Spatially periodic disturbance rejection using spatial-based output feedback adaptive backstepping repetitive control

In this paper, we propose a new design of spatial-based repetitive control for rotational motion systems required to operate at varying speeds and subject to spatially periodic disturbances. The system has known model structure with uncertain parameters. To synthesize a repetitive controller in spatial domain, a linear time-invariant system is reformulated with respect to a spatial coordinate (e.g., angular displacement), which results in a nonlinear system. A nonlinear state observer is then established for the system. Adaptive backstepping is applied to the system with the state observer so as to stabilize the system and reduce the tacking error. Moreover, a spatial-based repetitive controller is added and operates in parallel with the adaptively backstepped system, which further reduces the tracking error.

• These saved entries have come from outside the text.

(** An object of [v] is selected: it leaves its list or the tree and is queued
    on the lists of the candidates. *)
Record moved_to (s : kstate) (L W : Z -> list Z) (d : Z) (s' : kstate) (L' W' : Z -> list Z) : Prop := MovedTo {
  mt_descs : forall u, descs s' u = if decide (u = d) then selected written d (descs s d) else descs s u;
  mt_root : root_activity s' = root_activity s;
  mt_alists : KList.rep (alists s') L';
  mt_klists : KList.rep (klists s') W';
  mt_acts : forall a, exists q n, acts s' a = on_priorities q n (acts s a);
  mt_tree : forall u a, a ∈ As -> u ∈ priorities (acts s' a) <-> u ∈ priorities (acts s a) /\ u <> d;
  mt_pcount : forall a, a ∈ As -> priorities_count (acts s' a) = Z.of_nat (size (priorities (acts s' a)));
  mt_lists : forall u h, u ∈ L' h <->
    u ∈ L h /\ u <> d \/ u = d /\ h = hdr (ckind (selected written d (descs s d))) v;
  mt_kernel : forall u h, u ∈ W' h <-> u ∈ W h \/ u = d /\ h = kkind (selected written d (descs s d));
  mt_cnt : forall a, cnt L' s' a = cnt L s a
    + if decide (a = v) then (if to_write (selected written d (descs s d)) then 0 else -1) else 0;
  mt_dirty : forall a, len L' (hdr EvictionDirty a) = len L (hdr EvictionDirty a)
    + if decide (a = v) then (if to_write (selected written d (descs s d)) then 1 else 0) else 0
}.

Lemma select_step s c l L W d s' L' W' :
  sel s c l L W -> owner (descs s d) = Some v -> eviction_candidate (descs s d) = false ->
  moved_to s L W d s' L' W' ->
  let b := to_write (selected written d (descs s d)) in
  sel s' (c + if b then 0 else 1) (l + if b then 1 else 0) L' W'.
Proof.
  intros [H Hfit] Eo Ec M b. assert (T := i_tree _ _ _ _ _ _ _ H).
  set (n := if b then 0 else -1). set (n' := if b then 1 else 0).
  assert (Hsel : key (selected written d (descs s d)) = Some (hdr (ckind (selected written d (descs s d))) v) /\
    tkey (selected written d (descs s d)) = None /\
    wkey (selected written d (descs s d)) = Some (kkind (selected written d (descs s d)))).
  { unfold key, tkey, wkey, ckind, kkind. cbn [owner selected eviction_candidate orb]. now rewrite Eo. }
  destruct Hsel as (Hk&Ht&Hw).
  assert (Hwd : wkey (descs s d) = None) by (unfold wkey; now rewrite Eo, Ec).
  assert (Hle : forall a, cnt L' s' a <= cnt L s a).
  { intros a. rewrite (mt_cnt _ _ _ _ _ _ _ M). fold b. destruct b; decs; lia. }
  assert (Hacts : forall a, a ∈ As ->
    frames_local (acts (credited s' (c - n) (l + n')) a)
      = frames_local (acts (credited s c l) a) + (if decide (a = v) then n else 0) /\
    frames_total (acts (credited s' (c - n) (l + n')) a)
      = frames_total (acts (credited s c l) a) + (if decide (a ∈ ch v) then n else 0) /\
    frames_pending_eviction (acts (credited s' (c - n) (l + n')) a)
      = frames_pending_eviction (acts (credited s c l) a) + (if decide (a ∈ ch v) then n' else 0)).
  { intros a Ha. assert (Hfit' : fits As None (credited s c l) L 1).
    { eapply fits_le; [exact Hfit| |reflexivity]. intros x _. rewrite credited_cnt. lia. }
    assert (Hb := inv_bounds As ch _ _ _ _ _ 1 v v H Hfit' Hv (chain_self As ch _ v T Hv)).
    assert (Hba : a ∈ ch v -> _) by exact (inv_bounds As ch _ _ _ _ _ 1 a v H Hfit' Hv).
    assert (Hl := i_local _ _ _ _ _ _ _ H v Hv). rewrite credited_cnt, extra_None in Hl.
    assert (Hc := mt_cnt _ _ _ _ _ _ _ M v). rewrite decide_True in Hc by done. fold b n in Hc.
    assert (Hnn := cnt_nonneg L' s' v). assert (Hchain := chain_self As ch _ v T Hv).
    destruct (mt_acts _ _ _ _ _ _ _ M a) as (q&m&Ea). cbn [acts credited] in *. rewrite Ea. cbv zeta in *.
    replace (- (c - n)) with (- c + n) by lia.
    assert (Hur := u32_range (frames_pending_eviction (acts s a) + l)).
    destruct (decide (a ∈ ch v)) as [Hin|Hin]; [specialize (Hba eq_refl) || specialize (Hba Hin)|];
      destruct (decide (a = v)) as [->|]; rewrite ?(decide_True (P := v = v)), ?(decide_True (P := v ∈ ch v)) in * by done;
      cbn in *; rewrite ?Z.add_assoc; unfold n, n' in *; try done; destruct b;
      rewrite ?(u32_step (_ + - c)), ?(u32_step (_ + l)); lia. }
  assert (Hcl : (c + if b then 0 else 1) = c - n) by (unfold n; destruct b; lia).
  rewrite Hcl. split.
  2:{ eapply fits_le; [exact Hfit| |reflexivity]. intros a _. specialize (Hle a). lia. }
  apply (inv_change As ch None None (credited s c l) L W _ _ _ _ _ v n n' H Hv); try exact Hacts.
  - intros a. destruct (mt_acts _ _ _ _ _ _ _ M a) as (q&m&Ea).
    destruct (credited_same s' (c - n) (l + n') a) as (->&_). destruct (credited_same s c l a) as (->&_).
    now rewrite Ea.
  - apply M.
  - apply M.
  - apply M.
  - intros u a _. cbn. rewrite (mt_descs _ _ _ _ _ _ _ M). intros Hu.
    apply (i_owner _ _ _ _ _ _ _ H u); [done|]. cbn. now destruct (decide (u = d)) as [->|].
  - intros u h. rewrite (mt_lists _ _ _ _ _ _ _ M), (i_key _ _ _ _ _ _ _ H u h). cbn.
    rewrite (mt_descs _ _ _ _ _ _ _ M). destruct (decide (u = d)) as [->|]; [rewrite Hk|]; naive_solver.
  - intros u a Ha. destruct (credited_same s' (c - n) (l + n') a) as (_&->&_).
    rewrite (mt_tree _ _ _ _ _ _ _ M) by done. destruct (credited_same s c l a) as (_&Ep&_).
    rewrite <- Ep, (i_tkey _ _ _ _ _ _ _ H u a Ha). cbn. rewrite (mt_descs _ _ _ _ _ _ _ M).
    destruct (decide (u = d)) as [->|]; [rewrite Ht|]; naive_solver.
  - intros u h. rewrite (mt_kernel _ _ _ _ _ _ _ M), (i_wkey _ _ _ _ _ _ _ H u h). cbn.
    rewrite (mt_descs _ _ _ _ _ _ _ M). destruct (decide (u = d)) as [->|]; [rewrite Hw, Hwd|]; naive_solver.
  - intros a Ha. destruct (credited_same s' (c - n) (l + n') a) as (_&->&->). now apply M.
  - intros a _. rewrite !credited_cnt, (mt_cnt _ _ _ _ _ _ _ M). fold b n. lia.
  - intros a _. rewrite (mt_dirty _ _ _ _ _ _ _ M). fold b n'. done.
Qed.

(** ** The bodies of the loops *)

(** Taking the head off a list. *)
Lemma unlink_head fuel m L h d rest :
  KList.rep m L -> L h = d :: rest -> (length (L h) <= fuel)%nat ->
  exists m', KList.list_unlink fuel m h d = Ret m' /\ KList.rep m' (<[h := rest]> L) /\
    (forall u h', u ∈ (<[h := rest]> L : Z -> list Z) h' <-> u ∈ L h' /\ u <> d).
Proof.
  intros H E Hf. destruct (KList.unlink_rep fuel m L h [] d rest H E) as (m'&Em&Hr).
  { rewrite E in Hf. cbn in Hf. lia. }
  exists m'. split; [done|]. split; [done|]. intros u h'. rewrite elem_insert.
  assert (Hs := KList.rep_sep _ _ H). assert (Hnd := sep_nodup _ Hs h). rewrite E in Hnd.
  apply NoDup_cons in Hnd as [Hn _]. split.
  - intros [[-> Hu]|[Hne Hu]]; [rewrite E; set_solver|]. split; [done|]. intros ->. apply Hne.
    eapply (sep_place _ Hs); [exact Hu|]. rewrite E. left.
  - intros [Hu Hne]. destruct (decide (h' = h)) as [->|]; [left|now right].
    split; [done|]. rewrite E in Hu. set_solver.
Qed.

The overall output feedback adaptive backstepping repetitive control system is robust to structured parameter uncertainty, capable of rejecting spatially periodic disturbances under varying process speeds, and can be shown to be stable and produce bounded state estimated error and bounded tracking error under sensible assumptions. Finally, feasibility and effectiveness of the proposed scheme is verified by simulation.

Banding Artifact Reduction for a Class of Color Electrophotographic Printers With Underactuated Motor/Gear Configuration

A servo control architecture is proposed for a class of color electrophotographic printers with underactuated motor/gear configuration. The insufficiency and performance limitation of using single actuator (either motor or laser intensity control) to reduce periodic imaging artifact, i.e., banding, for this type of systems is presented. The proposed dual-actuator control scheme consists of a conventional Hinfin feedback controller and a nonlinear feedforward controller. The feedback controller regulates the motor velocity to reduce the effect of disturbances and system sensitivity on the intermediate transfer belt, and the feedforward controller modulates the laser intensity to compensate for the reflectance variation associated with the disturbances on the photoconductive drum. Experiments based on the proposed scheme are performed and show significant banding reduction on both the measured reflectance and the printed images.

Banding reduction in electrophotographic process

This paper proposes a new process control strategy for reducing banding artifacts in electrophotographic (EP) processes. EP banding artifact is shown to correlate to the fluctuation of the organic photoconductive (OPC) drum angular velocity. Improved regulation of the OPC drum rotational velocity under various process uncertainty and variations will significantly improve EP process stability and reduce the appearance of banding. The proposed control strategy includes two levels of OPC drum speed regulation. The first level, utilizes a loop shaping technique to incorporate a human visual system (HVS) model into the control loop to eliminate low frequency and non-periodic drum velocity fluctuation. The second level uses an internal model based repetitive controller to reduce the effect of periodic velocity fluctuations. The HVS based loop shaping design is intended to address the subjective evaluation of a printing process by incorporating human visual perception into EP process control. The experimental verification on a typical low cost 600-dpi EP engine showed significant banding reduction for spatial frequency up to 70 cycles per inch.